What is required: Starting at the first line and ending at the last, repeat the material word for word.

Working data:
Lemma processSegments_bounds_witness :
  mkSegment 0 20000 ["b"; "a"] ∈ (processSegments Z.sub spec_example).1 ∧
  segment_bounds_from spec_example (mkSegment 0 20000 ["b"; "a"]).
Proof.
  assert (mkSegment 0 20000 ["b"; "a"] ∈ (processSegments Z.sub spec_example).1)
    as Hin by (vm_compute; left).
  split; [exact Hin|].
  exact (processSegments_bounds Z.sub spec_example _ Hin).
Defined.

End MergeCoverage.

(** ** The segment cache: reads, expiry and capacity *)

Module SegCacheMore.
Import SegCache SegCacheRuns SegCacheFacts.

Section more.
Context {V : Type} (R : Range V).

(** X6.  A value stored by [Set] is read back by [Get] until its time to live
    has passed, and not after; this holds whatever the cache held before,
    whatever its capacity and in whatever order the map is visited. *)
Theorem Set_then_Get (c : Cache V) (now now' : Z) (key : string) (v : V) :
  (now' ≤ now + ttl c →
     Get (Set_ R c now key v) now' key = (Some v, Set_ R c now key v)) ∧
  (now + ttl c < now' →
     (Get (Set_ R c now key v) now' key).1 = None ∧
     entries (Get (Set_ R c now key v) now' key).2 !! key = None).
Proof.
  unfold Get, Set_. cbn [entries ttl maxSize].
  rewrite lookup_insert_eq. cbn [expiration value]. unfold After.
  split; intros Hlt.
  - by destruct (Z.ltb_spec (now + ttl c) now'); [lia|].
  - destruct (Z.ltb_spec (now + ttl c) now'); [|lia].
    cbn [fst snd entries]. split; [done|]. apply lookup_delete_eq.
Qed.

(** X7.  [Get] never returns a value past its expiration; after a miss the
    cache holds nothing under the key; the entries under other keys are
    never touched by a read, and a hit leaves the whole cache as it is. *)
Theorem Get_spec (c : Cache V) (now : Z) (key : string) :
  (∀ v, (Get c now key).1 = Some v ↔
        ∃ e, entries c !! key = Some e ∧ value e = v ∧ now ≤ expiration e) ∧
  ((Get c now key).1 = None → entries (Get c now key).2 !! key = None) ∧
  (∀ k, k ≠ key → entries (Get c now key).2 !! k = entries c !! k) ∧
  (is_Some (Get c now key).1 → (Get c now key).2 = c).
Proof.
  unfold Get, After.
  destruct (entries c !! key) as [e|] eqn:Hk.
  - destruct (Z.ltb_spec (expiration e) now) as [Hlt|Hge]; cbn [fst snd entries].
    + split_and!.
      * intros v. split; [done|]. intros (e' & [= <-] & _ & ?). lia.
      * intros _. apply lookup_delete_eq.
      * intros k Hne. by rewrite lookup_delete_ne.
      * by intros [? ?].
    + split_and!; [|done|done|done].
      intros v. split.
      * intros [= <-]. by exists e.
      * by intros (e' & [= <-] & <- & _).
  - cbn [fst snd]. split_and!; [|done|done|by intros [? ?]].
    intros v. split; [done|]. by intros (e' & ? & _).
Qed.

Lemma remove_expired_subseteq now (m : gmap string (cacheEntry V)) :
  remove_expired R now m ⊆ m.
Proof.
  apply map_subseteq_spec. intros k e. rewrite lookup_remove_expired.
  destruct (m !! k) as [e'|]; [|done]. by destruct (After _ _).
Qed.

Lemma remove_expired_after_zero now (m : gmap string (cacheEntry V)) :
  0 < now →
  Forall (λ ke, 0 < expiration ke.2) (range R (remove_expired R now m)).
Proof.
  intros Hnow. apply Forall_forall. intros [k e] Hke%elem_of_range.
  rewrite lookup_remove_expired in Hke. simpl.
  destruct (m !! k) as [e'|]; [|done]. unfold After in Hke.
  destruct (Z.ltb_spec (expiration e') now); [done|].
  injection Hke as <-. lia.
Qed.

Completed task:
Lemma processSegments_bounds_witness :
  mkSegment 0 20000 ["b"; "a"] ∈ (processSegments Z.sub spec_example).1 ∧
  segment_bounds_from spec_example (mkSegment 0 20000 ["b"; "a"]).
Proof.
  assert (mkSegment 0 20000 ["b"; "a"] ∈ (processSegments Z.sub spec_example).1)
    as Hin by (vm_compute; left).
  split; [exact Hin|].
  exact (processSegments_bounds Z.sub spec_example _ Hin).
Defined.

End MergeCoverage.

(** ** The segment cache: reads, expiry and capacity *)

Module SegCacheMore.
Import SegCache SegCacheRuns SegCacheFacts.

Section more.
Context {V : Type} (R : Range V).

(** X6.  A value stored by [Set] is read back by [Get] until its time to live
    has passed, and not after; this holds whatever the cache held before,
    whatever its capacity and in whatever order the map is visited. *)
Theorem Set_then_Get (c : Cache V) (now now' : Z) (key : string) (v : V) :
  (now' ≤ now + ttl c →
     Get (Set_ R c now key v) now' key = (Some v, Set_ R c now key v)) ∧
  (now + ttl c < now' →
     (Get (Set_ R c now key v) now' key).1 = None ∧
     entries (Get (Set_ R c now key v) now' key).2 !! key = None).
Proof.
  unfold Get, Set_. cbn [entries ttl maxSize].
  rewrite lookup_insert_eq. cbn [expiration value]. unfold After.
  split; intros Hlt.
  - by destruct (Z.ltb_spec (now + ttl c) now'); [lia|].
  - destruct (Z.ltb_spec (now + ttl c) now'); [|lia].
    cbn [fst snd entries]. split; [done|]. apply lookup_delete_eq.
Qed.

(** X7.  [Get] never returns a value past its expiration; after a miss the
    cache holds nothing under the key; the entries under other keys are
    never touched by a read, and a hit leaves the whole cache as it is. *)
Theorem Get_spec (c : Cache V) (now : Z) (key : string) :
  (∀ v, (Get c now key).1 = Some v ↔
        ∃ e, entries c !! key = Some e ∧ value e = v ∧ now ≤ expiration e) ∧
  ((Get c now key).1 = None → entries (Get c now key).2 !! key = None) ∧
  (∀ k, k ≠ key → entries (Get c now key).2 !! k = entries c !! k) ∧
  (is_Some (Get c now key).1 → (Get c now key).2 = c).
Proof.
  unfold Get, After.
  destruct (entries c !! key) as [e|] eqn:Hk.
  - destruct (Z.ltb_spec (expiration e) now) as [Hlt|Hge]; cbn [fst snd entries].
    + split_and!.
      * intros v. split; [done|]. intros (e' & [= <-] & _ & ?). lia.
      * intros _. apply lookup_delete_eq.
      * intros k Hne. by rewrite lookup_delete_ne.
      * by intros [? ?].
    + split_and!; [|done|done|done].
      intros v. split.
      * intros [= <-]. by exists e.
      * by intros (e' & [= <-] & <- & _).
  - cbn [fst snd]. split_and!; [|done|done|by intros [? ?]].
    intros v. split; [done|]. by intros (e' & ? & _).
Qed.

Lemma remove_expired_subseteq now (m : gmap string (cacheEntry V)) :
  remove_expired R now m ⊆ m.
Proof.
  apply map_subseteq_spec. intros k e. rewrite lookup_remove_expired.
  destruct (m !! k) as [e'|]; [|done]. by destruct (After _ _).
Qed.

Lemma remove_expired_after_zero now (m : gmap string (cacheEntry V)) :
  0 < now →
  Forall (λ ke, 0 < expiration ke.2) (range R (remove_expired R now m)).
Proof.
  intros Hnow. apply Forall_forall. intros [k e] Hke%elem_of_range.
  rewrite lookup_remove_expired in Hke. simpl.
  destruct (m !! k) as [e'|]; [|done]. unfold After in Hke.
  destruct (Z.ltb_spec (expiration e') now); [done|].
  injection Hke as <-. lia.
Qed.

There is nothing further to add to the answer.